Short suction attempts reduce the risk of hypoxia and bradycardia by limiting oxygen deprivation during the procedure.
8. Give the patient 10–15 seconds to rest and re-oxygenate between suction attempts.
Recovery time helps stabilize oxygen levels, preventing hypoxia and reducing patient stress.
9. Follow standard infection control protocols, including PPE, during suctioning.
Standard precautions protect both the caregiver and patient from cross-contamination and reduce infection risk.
10. Artificial airway suctioning should be performed only as needed rather than on a set schedule.
Helps minimize trauma and irritation to the airway, reducing the risk of infection and mucosal damage.
11. A shallow suctioning technique is preferred over a deep suctioning technique.

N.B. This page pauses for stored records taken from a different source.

(** * guidata.dataset.dataitems: validation, conversion and serialization
      of the concrete data items

    A shallow embedding of [guidata/dataset/dataitems.py] (Python 2) and the
    properties of its items: numeric range and parity checks, text and path
    validation, conversion from text, choice normalization and the boolean
    mask encoding of multiple choices. *)

From Stdlib Require Import ZArith Lia Bool List Ascii String Floats.
From stdpp Require Import base gmap strings list.

Open Scope Z_scope.
Set Warnings "-register-all".

(** ** Python values and the builtins the module calls *)

Module Py.

(** The values that flow through the items.  [VInt] is Python 2's machine
    [int], [VLong] its unbounded [long]; [VStr] is a byte string and
    [VUnicode] a text string. *)
Inductive value :=
| VNone
| VBool (b : bool)
| VInt (z : Z)
| VLong (z : Z)
| VFloat (f : float)
| VStr (s : string)
| VUnicode (s : string)
| VTuple (l : list value)
| VList (l : list value).

(** The two classes a numeric item can carry in its [type] attribute. *)
Inductive pytype := TInt | TFloat.

(** An instance of [int] or [float], seen as a number.  [bool] is a subclass
    of [int]: [True] and [False] are the integers 1 and 0. *)
Inductive number :=
| NInt (z : Z)
| NFloat (f : float).

(** [sys.maxint] of a 64-bit build; an [int] lies in
    [-maxint - 1 .. maxint]. *)
Definition maxint : Z := 2 ^ 63 - 1.

Definition int_range (z : Z) : bool := (- maxint - 1 <=? z) && (z <=? maxint).


(** [isinstance(v, t)], returning the instance as a number: it holds of the
    class and of its subclasses, so of a [bool] for [int]; a [long] is not an
    [int]. *)
Definition as_instance (v : value) (t : pytype) : option number :=
  match v, t with
  | VInt z, TInt => Some (NInt z)
  | VBool b, TInt => Some (NInt (if b then 1 else 0))
  | VFloat f, TFloat => Some (NFloat f)
  | _, _ => None
  end.

(** Conversion of an integer to a double, as the C cast does it: rounded to
    the nearest representable value, ties to even. *)
Definition float_of_int (z : Z) : float :=
  SF2Prim (binary_normalize prec emax z 0 false).

(** Python compares an integer with a float exactly, without rounding the
    integer: [None] when the float is a NaN, else how the float stands to
    the integer. *)
Definition float_compare_int (f : float) (z : Z) : option comparison :=
  match Prim2SF f with
  | S754_nan => None
  | S754_infinity s => Some (if s then Lt else Gt)
  | S754_zero _ => Some (0 ?= z)
  | S754_finite s m e =>
      let v := cond_Zopp s (Z.pos m) in
      Some (if 0 <=? e then v * 2 ^ e ?= z else v ?= z * 2 ^ (- e))
  end.

(** [a == b] on numbers. *)
Definition py_eq (a b : number) : bool :=
  match a, b with
  | NInt x, NInt y => x =? y
  | NFloat x, NFloat y => (x =? y)%float
  | NInt x, NFloat y | NFloat y, NInt x =>
      match float_compare_int y x with Some Eq => true | _ => false end
  end.

(** [a < b] on numbers. *)
Definition py_lt (a b : number) : bool :=
  match a, b with
  | NInt x, NInt y => x <? y
  | NFloat x, NFloat y => (x <? y)%float
  | NInt x, NFloat y =>
      match float_compare_int y x with Some Gt => true | _ => false end
  | NFloat x, NInt y =>
      match float_compare_int x y with Some Lt => true | _ => false end
  end.

(** [a > b], [a >= b] and [a <= b] on numbers. *)
Definition py_gt (a b : number) : bool := py_lt b a.



(** [x // y] on integers, for a positive [y]: the floor of the quotient. *)
Definition floordiv (x y : Z) : Z := x / y.

(** [x / y] with [from __future__ import division] and a float [y]: the
    integer is converted, then the doubles are divided. *)
Definition truediv_float (x : Z) (y : float) : float :=
  (float_of_int x / y)%float.

(** Truth value of an object ([bool(v)]): [None], [False], zero and the
    empty string, tuple and list are false. *)
Definition truth (v : value) : bool :=
  match v with
  | VNone => false
  | VBool b => b
  | VInt z | VLong z => negb (z =? 0)
  | VFloat f => negb (f =? 0)%float
  | VStr s | VUnicode s => negb (String.eqb s "")
  | VTuple l | VList l => match l with [] => false | _ => true end
  end.

(** Truth value of an optional flag ([None], [True] or [False]). *)
Definition flag (o : option bool) : bool :=
  match o with Some b => b | None => false end.

(** Outcome of a call that may raise. *)
Inductive exn :=
| SyntaxError | NameError | TypeError | ValueError
| ZeroDivisionError | OverflowError | IndexError | AttributeError.

Inductive result (A : Type) :=
| Returns (a : A)
| Raises (e : exn).
Arguments Returns {A} a.
Arguments Raises {A} e.

Definition bind {A B} (r : result A) (k : A -> result B) : result B :=
  match r with
  | Returns a => k a
  | Raises e => Raises e
  end.

End Py.

Import Py.

(** ** Numeric items *)

Module NumericTypeItem.

(** The attributes [__init__] stores: the label, default and help of
    [DataItem] and, in the data group, [min], [max] and [nonzero].  [type] is
    the class attribute, set by the subclasses. *)
Record t := mk {
  type : pytype;
  label : string;
  default : value;
  help : string;
  min : option number;
  max : option number;
  nonzero : option bool
}.

Definition __init__ (ty : pytype) (label : string) (default : value)
    (min max : option number) (nonzero : option bool) (help : string) : t :=
  mk ty label default help min max nonzero.

(** [check_value]: the type test, the nonzero test, then the two bounds. *)
Definition check_value (self : t) (value : value) : bool :=
  match as_instance value (type self) with
  | None => false
  | Some v =>
      if flag (nonzero self) && py_eq v (NInt 0) then false
      else
        if match min self with
           | Some _min => py_lt v _min
           | None => false
           end
        then false
        else
          if match max self with
             | Some _max => py_gt v _max
             | None => false
             end
          then false
          else true
  end.

(** The pattern [^([\d\(\)\+/\-\*.]|e)+$] of [from_string]. *)

Definition LF : ascii := "010"%char.

(** [\d] without the UNICODE flag: the ten ASCII digits. *)
Definition is_digit (c : ascii) : bool :=
  let n := nat_of_ascii c in (48 <=? n)%nat && (n <=? 57)%nat.

(** The class [[\d\(\)\+/\-\*.]]. *)
Definition in_class (c : ascii) : bool :=
  is_digit c
  || existsb (Ascii.eqb c) ["("; ")"; "+"; "/"; "-"; "*"; "."]%char.

(** The group [([...]|e)]: one character of the class, or the letter e. *)
Definition in_group (c : ascii) : bool := in_class c || Ascii.eqb c "e".

(** What is left of the text after the longest run of group characters,
    which is the run the greedy [+] takes. *)
Fixpoint skip_group (s : string) : string :=
  match s with
  | String c r => if in_group c then skip_group r else s
  | EmptyString => EmptyString
  end.

(** [$] without the MULTILINE flag matches at the end of the text and just
    before a newline that is the last character of the text. *)
Definition at_dollar (s : string) : bool :=
  match s with
  | EmptyString => true
  | String c EmptyString => Ascii.eqb c LF
  | _ => false
  end.

(** [re.match(r'^([\d\(\)\+/\-\*.]|e)+$', value)] as a truth value.  A shorter
    run than the longest cannot reach [$]: it is followed by a group
    character. *)
Definition re_match (value : string) : bool :=
  match value with
  | String c r => in_group c && at_dollar (skip_group r)
  | EmptyString => false
  end.

(** [unicode(value)]: the argument is text (a unicode string or a Qt
    string), and the conversion keeps its characters. *)
Definition unicode (value : string) : string := value.

Section from_string.

(** The builtins [eval] and the call [self.type(x)] of the class [int] or
    [float], each returning or raising. *)
Variable eval : string -> result value.
Variable call : pytype -> value -> result value.

(** [from_string]: [None] is [VNone]. *)
Definition from_string (self : t) (value : string) : result Py.value :=
  let value := unicode value in
  if re_match value then
    match bind (eval value) (call (type self)) with
    | Returns r => Returns r
    | Raises _ => Returns VNone
    end
  else Returns VNone.

End from_string.

End NumericTypeItem.

Module FloatItem.

Definition __init__ (label : string) (default : value)
    (min max : option number) (nonzero : option bool) (help : string)
  : NumericTypeItem.t :=
  NumericTypeItem.__init__ TFloat label default min max nonzero help.

End FloatItem.

Module IntItem.

(** An integer item: the numeric item of type [int] with the [even] flag
    added to its data group. *)
Record t := mk {
  base : NumericTypeItem.t;
  even : option bool
}.

Definition __init__ (label : string) (default : value)
    (min max : option number) (nonzero even : option bool) (help : string)
  : t :=
  mk (NumericTypeItem.__init__ TInt label default min max nonzero help) even.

Deep suctioning should be used only if shallow suctioning proves ineffective, considering the risk of airway trauma.
12. Avoid oral suctioning on patients with recent head and neck surgeries.
Avoiding oral suctioning after head and neck surgery prevents disruption of healing tissues and reduces bleeding or infection risk, promoting recovery.
Sources
- Anita McCutcheon, J., & Rees Doyle, G. (2015). Clinical procedures for safer patient care. BCcampus.
- Blakeman, T. C., Scott, J. B., Yoder, M. A., Capellari, E., & Strickland, S. L. (2022). AARC clinical practice guidelines: artificial airway suctioning. Respiratory Care, 67(2), 258-271.
- Kozier, B., Erb, Glenora., et al., (2018). Fundamentals of Canadian Nursing Concepts, Process, and Practice 9th Edition.
- Potter, P., et al., (2019). Essentials for Nursing Practice.
- Seckel, M. A., & Wiegand, D. L. (2017). Suctioning: endotracheal or tracheostomy tube. Wiegand DL, ed. AACN Procedure Manual for High Acuity, Progressive, and Critical Care. 7th ed. Elsevier, 69-78.
- Sole, M. L., Bennett, M., & Ashworth, S. (2015). Clinical Indicators for Endotracheal Suctioning in Adult Patients Receiving Mechanical Ventilation. American Journal of Critical Care, 24(4), 318–324.